Therein lies the major distinction at the heart of the Medicaid expansion battle. Is it really a gift? Or is it “an offer the states can’t refuse,” as Justice Scalia – quoting Vito Corleone – said?
Mr. Clement charged that the Medicaid expansion presented an unconstitutional breach of the principles of federalism. He argued that the states had no choice considering that the program in question is so big, and that the states must accept new funding to cover new enrollees or risk losing all federal funding for preexisting Medicaid enrollees.
Justice Breyer then jumped into the fray, arguing that the states wouldn’t lose that old Medicaid funding for sure; rather, Congress said that states could lose that funding “at the discretion of the Secretary of Health and Human Services.” This is familiar language, he said, and the Court has never had reason to strike it down before now.

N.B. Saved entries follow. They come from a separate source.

(** X6.  No record of a batch refers to a missing cover: when the [cover]
    field is a reference, it is [covers/<name>] and the file
    [<covers dir>/<name>] is in the covers directory when the batch
    ends. *)
Theorem batch_references_exist (E : env) (target_dir : string)
    (files : list string) (w : world) :
  ∃ recs w',
    main_playlist_data E target_dir files w = (Val recs, w') ∧
    Forall (λ r, ∀ ref, cover r = Some ref →
                 ∃ fn, ref = COVERS_DIR +:+ "/" +:+ fn ∧
                       is_Some (fs w' !! join (join target_dir COVERS_DIR) fn))
           recs.
Proof.
  unfold main_playlist_data. set (c := join target_dir COVERS_DIR). clearbody c.
  revert w. induction files as [|f rest IH]; intros w.
  - exists [], w. split; [done|]. constructor.
  - destruct (extract_cover_val E (join target_dir f) c w) as (cv & w1 & Hf).
    destruct (IH w1) as (r & w' & Hrest & Hall).
    exists (Entry f f cv :: r), w'. split; [by rewrite main_loop_cons, Hf, Hrest|].
    constructor; [|done]. simpl. intros ref ->.
    destruct (returned_reference_exists_aux E _ _ _ _ _ Hf) as (fn & -> & [v Hv]).
    exists fn. split; [done|]. exists v.
    by eapply main_loop_keeps_content.
Qed.

(** X7.  A batch creates at most one cache file per input file: the
    covers directory grows by at most the number of files, and so does
    the number of writes. *)
Theorem batch_growth_is_bounded (E : env) (target_dir : string)
    (files : list string) (w : world) :
  ∃ recs w',
    main_playlist_data E target_dir files w = (Val recs, w') ∧
    (size (fs w') ≤ size (fs w) + length files)%nat ∧
    (length (writes (trace w')) ≤ length (writes (trace w)) + length files)%nat.
Proof.
  unfold main_playlist_data. set (c := join target_dir COVERS_DIR). clearbody c.
  revert w. induction files as [|f rest IH]; intros w.
  - exists [], w. split; [done|]. simpl. lia.
  - destruct (extract_cover_val E (join target_dir f) c w) as (cv & w1 & Hf).
    destruct (IH w1) as (r & w' & Hrest & Hsize & Hwr).
    exists (Entry f f cv :: r), w'. split; [by rewrite main_loop_cons, Hf, Hrest|].
    destruct (extract_cover_size E _ _ _ _ _ Hf). simpl. lia.
Qed.

(** X8.  Without mutagen ([HAS_MUTAGEN] false) the batch runs in its
    no-picture mode: every file gets a record with [cover = None], in
    order, and the world is left exactly as it was: nothing is read
    through [File], nothing is written, nothing is printed. *)
Theorem batch_without_mutagen (E : env) (target_dir : string)
    (files : list string) (w : world) :
  HAS_MUTAGEN E = false →
  main_playlist_data E target_dir files w
    = (Val (map (λ f, Entry f f None) files), w).
Proof.
  intros Hm. unfold main_playlist_data.
  by apply main_loop_no_mutagen.
Qed.

Lemma batch_without_mutagen_witness :
  main_playlist_data (Env false Sample.library (λ _, None)) "music"
      ["a.mp3"; "song.m4a"] Sample.empty_world
    = (Val (map (λ f, Entry f f None) ["a.mp3"; "song.m4a"]), Sample.empty_world).
Proof. apply batch_without_mutagen. reflexivity. Defined.

(** X9.  A file without artwork is not an error.  When [File] does not
    recognise the file, or the object it returns is false, or the tags
    hold no [covr] atom and no APIC frame (an MP4 file without [covr], an
    ID3 tag without APIC, a container of another kind), [extract_cover]
    returns [None] and leaves the world as it was: no line is printed,
    nothing is written. *)
Theorem no_artwork_is_silent (E : env) (file_path c : string) (w : world) :
  (File E file_path = Val None ∨
   ∃ a, File E file_path = Val (Some a) ∧
        (audio_bool a = false ∨
         audio_tags a = OtherTags ∨
         audio_tags a = MP4Tags None ∨
         ∃ frames, audio_tags a = ID3 frames ∧
                   Forall (λ tag, is_APIC tag = false) frames)) →
  extract_cover E file_path c w = (Val None, w).
Proof.
  intros Hcase. rewrite extract_cover_cases.
  assert (plan_of E file_path = NoCover) as ->; [|done].
  unfold plan_of. destruct (negb (HAS_MUTAGEN E)); [done|].
  destruct Hcase as [-> | (a & -> & Ha)]; [done|].
  destruct Ha as [-> | Ha]; [done|].
  destruct (negb (audio_bool a)); [done|].
  destruct Ha as [-> | [-> | (frames & -> & Hfr)]]; [done..|].
  rewrite select_image_ID3.
  replace frames with (frames ++ []) by apply app_nil_r.
  by rewrite scan_frames_skip.
Qed.

Lemma no_artwork_is_silent_witness :
  extract_cover Sample.E "music/untagged.mp3" "music/covers" Sample.empty_world
    = (Val None, Sample.empty_world).
Proof.
  apply no_artwork_is_silent. right.
  exists (Audio false NoTags). split; [reflexivity|]. left. reflexivity.
Defined.

(** X10.  The first APIC frame decides even when it is empty: if its
    data is the empty byte string, [extract_cover] returns [None]
    silently, although a later APIC frame may carry a picture. *)
Theorem empty_first_apic_hides_the_rest (E : env) (file_path c : string) (a : audio)
    (pre post : list frame) (mime : string) (w : world) :
  File E file_path = Val (Some a) →
  audio_tags a = ID3 (pre ++ APIC mime [] :: post) →
  Forall (λ tag, is_APIC tag = false) pre →
  extract_cover E file_path c w = (Val None, w).
Proof.
  intros Hf Ht Hpre. rewrite extract_cover_cases.
  assert (plan_of E file_path = NoCover) as ->; [|done].
  unfold plan_of. rewrite Hf, Ht, select_image_ID3, scan_frames_skip by done.
  simpl. by destruct (negb (HAS_MUTAGEN E)), (negb (audio_bool a)).
Qed.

Mr. Clement pushed back, noting that the government has had every opportunity to say, “Fear not, states, if you don’t want the new money, then that’s all you’ll lose.” Yet they didn’t, and the fact of this power’s existence is inherently coercive.
Justice Sotomayor didn’t care for the idea that granting the states more of the federal government’s money also entitled the states to a greater say in how that money was used. Chief Justice Roberts noted that since the New Deal era, the states have become more dependent on the feds. Now, suddenly, they’re apprehensive about that dependence?The Chief Justice also wished to know what was coercive: the huge amount of money the federal government was offering, or the “old” Medicaid money they were taking away?
Mr. Clement said both: no one in Congress wanted the states to refuse the new money and end the old program. Thus, they designed the terms in such a way that the states had no choice but to comply.
Interestingly, the Justices found the debate so engrossing that they allowed it to continue for an additional fifteen minutes. Those who said this would be an easy argument for them – and I admit, I may have been in that crowd – were very wrong.
Donald Verrilli then approached the bar again, and almost immediately, Justice Scalia asked, “What did we mean” when the Court said coercion could exist. The Chief Justice, too, pushed hard for an example. Mr. Verrilli stumbled about and never gave a specific example, prompting Justice Scalia to remark, “I couldn’t think of one, so I’m not blaming you for thinking of one” either.
Talk then turned to the power for the Secretary to revoke preexisting Medicaid funding. Chief Justice Roberts wanted to know if it was common for an “unrelated threat” to be made in association with new funding. Mr. Verrilli cited an example of one in Arizona.
Justice Kagan then did as she had yesterday, effectually making one of Mr. Verrilli’s points for him. She noted that the Secretary may have this power, but she doesn’t want to use it, as it would take away healthcare for poor, ill people. Thus, she’ll sit down with the states, they’ll work out the kinks they don’t like in the plan, and they won’t lose their funding. This is in direct contrast with Mr. Clement’s argument that simply possessing that power is coercive.
He then turned to the relevant precedent, South Dakota v. Dole, and pointed out that the federal funding South Dakota was suing for was just 7% of their highway funding. It’s a trivial amount, especially when compared to the amount at stake with Medicaid.
The Justices seemed less skeptical of the coercion charge than previously anticipated. Even Justice Kennedy noted that the states had “no real choice” but to accept the money. It’s hard to imagine they’ll use this as the defining limit of the coercion test laid out in Dole. But it’s certainly not impossible.